### EXERCISE INPUT
Lemma itoa_valid z : valid_num (itoa z) = true.
Proof.
  unfold itoa. assert (forall n, valid_num (uint_runes (N.to_uint n)) = true) as H
    by (intros; apply valid_num_uint, unorm_to_uint).
  destruct (z <? 0); [|done]. specialize (H (Z.to_N (- z))). unfold valid_num in H |- *.
  pose proof (uint_runes_no_sign (N.to_uint (Z.to_N (- z)))) as Hs.
  destruct (uint_runes _) as [|r rs]; [done|]. simpl in Hs |- *.
  by rewrite (proj2 (Z.eqb_neq r 45)) in H by congruence.
Qed.

Lemma atoi_itoa z : atoi (itoa z) = Some z.
Proof.
  unfold itoa. destruct (Z.ltb_spec z 0).
  - cbn [atoi]. simpl Z.eqb. cbv iota. rewrite atou_itoa. simpl. f_equal. lia.
  - pose proof (uint_runes_no_sign (N.to_uint (Z.to_N z))) as Hs. pose proof (atou_itoa (Z.to_N z)) as H1.
    pose proof (valid_num_uint _ (unorm_to_uint (Z.to_N z))) as Hv.
    unfold atoi. destruct (uint_runes _) as [|r rs]; [done|].
    simpl in Hs. rewrite (proj2 (Z.eqb_neq r 45)) by congruence. rewrite H1. f_equal. lia.
Qed.

Lemma atou_nonneg z : 0 <= z -> atou (itoa z) = Some z.
Proof.
  intros Hz. unfold itoa. rewrite (proj2 (Z.ltb_ge _ _)) by done. rewrite atou_itoa. f_equal. lia.
Qed.

(** ** What is read is clean *)

Lemma clean_arr js : clean (JArr js) <-> Forall clean js.
Proof. simpl. induction js as [|j js IH]; simpl; [by split|]. by rewrite IH, Forall_cons. Qed.

Lemma clean_obj ms : clean (JObj ms) <-> Forall (fun m => clean (snd m)) ms.
Proof. simpl. induction ms as [|m ms IH]; simpl; [by split|]. by rewrite IH, Forall_cons. Qed.

Definition token_clean (t : token) : Prop :=
  match t with TStr s => utf8_valid s | TAtom j => clean j | _ => True end.

Definition piece_ok (p : piece) : Prop :=
  match p with Plain r => scalar r = true | Unit16 r => 0 <= r < 65536 end.

Lemma unquote_scalar ps : Forall piece_ok ps -> Forall (fun r => scalar r = true) (unquote ps).
Proof.
  assert (forall hi, 0 <= hi < 65536 -> scalar (if surrogate hi then RuneError else hi) = true) as Hs.
  { intros hi Hhi. apply scalar_iff. destruct (surrogate hi) eqn:E; [right; by vm_compute|].
    unfold surrogate, between in E. lia. }
  set (P ps := Forall piece_ok ps -> Forall (fun r => scalar r = true) (unquote ps)).
  cut (P ps /\ forall x, P (x :: ps)); [by intros [H _]|].
  induction ps as [|y ps [IH1 IH2]]; split; unfold P in *.
  - constructor.
  - intros [r|r] [Hr _]%Forall_cons; constructor; try done. by apply Hs.
  - apply IH2.
  - specialize (IH2 y). intros [r|hi] [Hr Hps]%Forall_cons; [constructor; auto|].
    destruct y as [r|lo]; [constructor; [by apply Hs|auto]|].
    cbn [unquote]. destruct (high_surrogate hi && low_surrogate lo) eqn:E; (constructor; [|auto]).
    + apply scalar_iff. unfold high_surrogate, low_surrogate, between in E. lia.
    + apply IH1. by apply Forall_cons in Hps as [_ ?].
    + by apply Hs.
Qed.

Lemma str_token_clean ps : Forall piece_ok ps -> token_clean (str_token ps).
Proof. intros H. exists (unquote (rev ps)). split; [|done]. by apply unquote_scalar, Forall_rev. Qed.

Definition mode_ok (m : mode) : Prop :=
  match m with
  | InStr ps | Escape ps => Forall piece_ok ps
  | Hex ps k v => Forall piece_ok ps /\ (1 <= k <= 4)%nat /\ 0 <= v < 16 ^ (4 - Z.of_nat k)
  | _ => True
  end.

Lemma num_token_clean lit t : num_token lit = Some t -> token_clean t.
Proof. unfold num_token. case_match; [|done]. by intros [= <-]. Qed.

Lemma word_token_clean w t : word_token w = Some t -> token_clean t.
Proof. unfold word_token. repeat case_bool_decide; try done; by intros [= <-]. Qed.

Lemma unescape_scalar r c : unescape r = Some c -> scalar c = true.
Proof.
  unfold unescape. destruct ((r =? 34) || (r =? 92) || (r =? 47)) eqn:E.
  - intros [= <-]. apply scalar_iff. lia.
  - repeat case_match; try done; by intros [= <-].
Qed.

Lemma hexval_range r d : hexval r = Some d -> 0 <= d < 16.
Proof. unfold hexval, digit, between. repeat case_match; try done; intros [= <-]; lia. Qed.

Lemma lex_clean rs : forall m ts,
  Forall (fun r => scalar r = true) rs -> mode_ok m -> lex m rs = Some ts -> Forall token_clean ts.
Proof.
  assert (forall t o ts, token_clean t -> cons t <$> o = Some ts ->
    (forall l, o = Some l -> Forall token_clean l) -> Forall token_clean ts) as Hcons.
  { intros t [l|] ts Ht E Hl; [|done]. injection E as <-. constructor; auto. }
  induction rs as [|r rs IH]; intros m ts Hrs Hm; cbn [lex].
  { destruct m; try done; try (by intros [= <-]); intros (t & Et & [= <-])%bind_Some;
      (constructor; [|constructor]); by eauto using num_token_clean, word_token_clean. }
  apply Forall_cons in Hrs as [Hr Hrs].
  set (start := if space r then _ else _).
  assert (forall ts, start = Some ts -> Forall token_clean ts) as Hstart.
  { unfold start. intros l H. repeat case_match; try done;
      first [eapply Hcons; [|exact H|]; [done|]; intros l' Hl; by eapply IH; [| |exact Hl]
            |eapply IH; [exact Hrs| |exact H]; by (done || constructor)]. }
  clearbody start. destruct m as [|ps|ps|ps k v|lit|w]; simpl in Hm; intros H.
  - by apply Hstart.
  - destruct (r =? 34); [|destruct (r =? 92); [|destruct (r <? 32); [done|]]].
    + eapply Hcons; [by apply str_token_clean|exact H|]. intros l Hl. by eapply IH; [| |exact Hl].
    + by eapply IH; [| |exact H].
    + eapply IH; [| |exact H]; [done|]. by constructor.
  - destruct (r =? 117).
    + eapply IH; [| |exact H]; [done|].
      split; [done|]. split; [lia|]. split; [lia|by vm_compute].
    + apply bind_Some in H as (c & Hc & H). eapply IH; [| |exact H]; [done|].
      constructor; [by eapply unescape_scalar|done].
  - destruct Hm as (Hps & Hk & Hv). apply bind_Some in H as (d & Hd%hexval_range & H).
    destruct k as [|[|k]]; [lia|..]; (eapply IH; [| |exact H]; [done|]).
    + constructor; [|done]. change (16 ^ (4 - Z.of_nat 1)) with 4096 in Hv. simpl. lia.
    + split; [done|]. split; [lia|].
      replace (4 - Z.of_nat (S k)) with (Z.succ (4 - Z.of_nat (S (S k)))) by lia.
      rewrite Z.pow_succ_r by lia. lia.
  - destruct (num_char r); [by eapply IH; [| |exact H]|].
    apply bind_Some in H as (t & Ht & H). eapply Hcons; [by eapply num_token_clean|exact H|done].
  - destruct (letter r); [by eapply IH; [| |exact H]|].
    apply bind_Some in H as (t & Ht & H). eapply Hcons; [by eapply word_token_clean|exact H|done].
Qed.

Definition frame_clean (f : frame) : Prop :=
  match f with FArr js => Forall clean js | FObj ms _ => Forall (fun m => clean (snd m)) ms end.

Definition place_clean (p : place) : Prop :=
  match p with
  | Value stk | ArrStart stk | ObjStart stk => Forall frame_clean stk
  | ArrNext js stk => Forall clean js /\ Forall frame_clean stk
  | ObjKey ms stk | ObjColon ms _ stk | ObjNext ms stk =>
      Forall (fun m => clean (snd m)) ms /\ Forall frame_clean stk
  | Done j => clean j
  end.

Lemma plug_clean j stk : clean j -> Forall frame_clean stk -> place_clean (plug j stk).
Proof.
  intros Hj Hs. destruct Hs as [|[js|ms k] stk Hf Hs]; [done|..]; (split; [|done]); by constructor.
Qed.

Lemma step_clean p t p' : place_clean p -> token_clean t -> step p t = Some p' -> place_clean p'.
Proof.
  assert (forall t stk p', Forall frame_clean stk -> token_clean t -> begin_value t stk = Some p' ->
    place_clean p') as Hb.
  { intros [] stk q Hs Ht; simpl; try done; try (case_match; [|done]); intros [= <-]; try done;
      by apply plug_clean. }
  destruct p as [stk|stk|js stk|stk|ms stk|ms k stk|ms stk|j]; intros Hp Ht H; simpl in Hp; simpl in H.
  - by eapply Hb.
  - destruct t; try (eapply Hb; [|exact Ht|exact H]; constructor; [constructor|done]).
    injection H as <-. by apply plug_clean.
  - destruct Hp. destruct t; try done; injection H as <-; [|by constructor].
    apply plug_clean; [|done]. by apply clean_arr, Forall_rev.
  - destruct t; try done; injection H as <-; [by apply plug_clean|done].
  - destruct Hp. destruct t; try done. by injection H as <-.
  - destruct Hp. destruct t; try done. injection H as <-. by constructor.
  - destruct Hp. destruct t; try done; injection H as <-; [|done].
    apply plug_clean; [|done]. by apply clean_obj, Forall_rev.
  - done.
Qed.

Lemma to_runes_scalar s : Forall (fun r => scalar r = true) (to_runes s).
Proof.
  unfold to_runes. apply Forall_map. eapply Forall_impl; [apply utf8_scan_scalar|]. by intros [r|].
Qed.

Lemma parse_clean s j : parse s = Some j -> clean j.
Proof.
  unfold parse. intros (ts & Hts & H)%bind_Some.
  apply lex_clean in Hts; [|apply to_runes_scalar|done].
  assert (forall p p', place_clean p -> steps p ts = Some p' -> place_clean p') as Hs.
  { clear H. induction Hts as [|t ts Ht _ IH]; intros p p' Hp; simpl; [by intros [= <-]|].
    intros (q & Hq & H)%bind_Some. eapply IH; [|exact H]. by eapply step_clean. }
  destruct (steps (Value []) ts) as [p|] eqn:E; [|done]. apply Hs in E; [|constructor].
  destruct p; try done. by injection H as <-.
Qed.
######
• **THE PROBLEM**
Reproduce exactly the entries above, limited to the lines from the one with "simpl in Hs." through the one with "cbn [unquote]. destruct", both included.

• **WRITTEN RESPONSE**
    simpl in Hs. rewrite (proj2 (Z.eqb_neq r 45)) by congruence. rewrite H1. f_equal. lia.
Qed.

Lemma atou_nonneg z : 0 <= z -> atou (itoa z) = Some z.
Proof.
  intros Hz. unfold itoa. rewrite (proj2 (Z.ltb_ge _ _)) by done. rewrite atou_itoa. f_equal. lia.
Qed.

(** ** What is read is clean *)

Lemma clean_arr js : clean (JArr js) <-> Forall clean js.
Proof. simpl. induction js as [|j js IH]; simpl; [by split|]. by rewrite IH, Forall_cons. Qed.

Lemma clean_obj ms : clean (JObj ms) <-> Forall (fun m => clean (snd m)) ms.
Proof. simpl. induction ms as [|m ms IH]; simpl; [by split|]. by rewrite IH, Forall_cons. Qed.

Definition token_clean (t : token) : Prop :=
  match t with TStr s => utf8_valid s | TAtom j => clean j | _ => True end.

Definition piece_ok (p : piece) : Prop :=
  match p with Plain r => scalar r = true | Unit16 r => 0 <= r < 65536 end.

Lemma unquote_scalar ps : Forall piece_ok ps -> Forall (fun r => scalar r = true) (unquote ps).
Proof.
  assert (forall hi, 0 <= hi < 65536 -> scalar (if surrogate hi then RuneError else hi) = true) as Hs.
  { intros hi Hhi. apply scalar_iff. destruct (surrogate hi) eqn:E; [right; by vm_compute|].
    unfold surrogate, between in E. lia. }
  set (P ps := Forall piece_ok ps -> Forall (fun r => scalar r = true) (unquote ps)).
  cut (P ps /\ forall x, P (x :: ps)); [by intros [H _]|].
  induction ps as [|y ps [IH1 IH2]]; split; unfold P in *.
  - constructor.
  - intros [r|r] [Hr _]%Forall_cons; constructor; try done. by apply Hs.
  - apply IH2.
  - specialize (IH2 y). intros [r|hi] [Hr Hps]%Forall_cons; [constructor; auto|].
    destruct y as [r|lo]; [constructor; [by apply Hs|auto]|].
    cbn [unquote]. destruct (high_surrogate hi && low_surrogate lo) eqn:E; (constructor; [|auto]).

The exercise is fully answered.